Some points to consider:

#1. Scientology is not a "Christian faith". Scientology claims to be compatible with any faith, but is considered by many to be a cult. Maybe you are thinking of Christian Scientists.

#2. As far as predetermination (you mean predestination, right?) goes, there are certain fates to have, but it is your choice which one you will have... good people will live forever, bad people will be destroyed and cease to exist. (Proverbs 37:10, 11)

#3. JW's believe that, no matter what genetics or past habits or upbringing may have conditioned as person to do or think, the transforming power of the Bible, as one applies it's principles in their life, and the healing power of prayer, can help one to turn their life around to be pleasing to God... one thought to back this up is that God is the personification of love, and He would not command His creatures to do something they could not do.

#4. JW's don't actually have clerics. The elders do hold some authority, but not over others' faith. Just over congregational administration. But the role of elder is one that must be filled by someone who meets stringent spiritual qualifications, and they also possess double culpability because of the influence they can wield.

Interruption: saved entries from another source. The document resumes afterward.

(* ===== verification/Esapi.v ===== *)
(** The TPM2-TSS implementation of the trait: crates/keyvisor-tpm/src/esapi.rs.

    The tss_esapi crate and the TPM behind it are not part of the repository.  Their data
    types and conversions are the class [Tss]; their commands are the operations [tssE],
    which the environment answers with any value or error.  The handler keeps what the
    module is responsible for: which sessions and transient objects are open, and under
    which session each command was sent. *)

From S2P Require Import Prelude Bytes Text Core Effects Tpm.
From S2P Require Protocol.

(** ** What the module uses of tss_esapi *)

(** The error kinds that [map_tss_error] tells apart. *)
Inductive Tss2ResponseCodeKind :=
  | AuthFail
  | BadAuth
  | Lockout
  | Policy
  | PolicyFail
  | OtherResponse (code : Z).
Inductive Error :=
  | Tss2Error (kind : option Tss2ResponseCodeKind)
  | WrapperError.

Inductive EccCurve := NistP256 | NistP384 | OtherCurve (id : Z).
Inductive HashingAlgorithm := Sha256 | Sha384.

#[global] Instance EccCurve_eq_dec : EqDecision EccCurve.
Proof. solve_decision. Defined.

Record ObjectAttributes := mkObjectAttributes {
  fixed_tpm : bool;
  fixed_parent : bool;
  sensitive_data_origin : bool;
  user_with_auth : bool;
  no_da : bool;
  restricted : bool;
  decrypt : bool;
  sign_encrypt : bool;
}.

Inductive CapabilityData := EccCurves (curves : list EccCurve) | OtherCapability.
Inductive Signature := EcDsaSignature (signature_r signature_s : bytes) | OtherSignature.
Inductive PropertyTag := LockoutCounter | MaxAuthFail | LockoutInterval | LockoutRecovery.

#5. I never owned a Cadillac, or other fancy car. Some JW's have money, most do not. As Jesus said, 'it is easier for a camel to get through the eye of a needle than for a rich person to enter into the Kingdom of God.' Seemingly impossible, but miracles do happen. ;-)

All of our beliefs are straight from the Bible. For example, Ezekiel 18:4 says, "The soul that is sinning, it itself will die." Therefore souls are mortal. And in Genesis, it says that Adam came to BE a living soul; he did not RECEIVE a soul. But God breathed the breath of life into him for that to happen. Most so-called Christian take their beliefs for centuries of pagan-infused ideas that long ago infiltrated the Church. Jehovah's Witnesses go further back in history for more accurate translations of the Scriptures, and examine through history what the very first Christians believed. Really, that would be the only way to get close to what Jesus was trying to teach.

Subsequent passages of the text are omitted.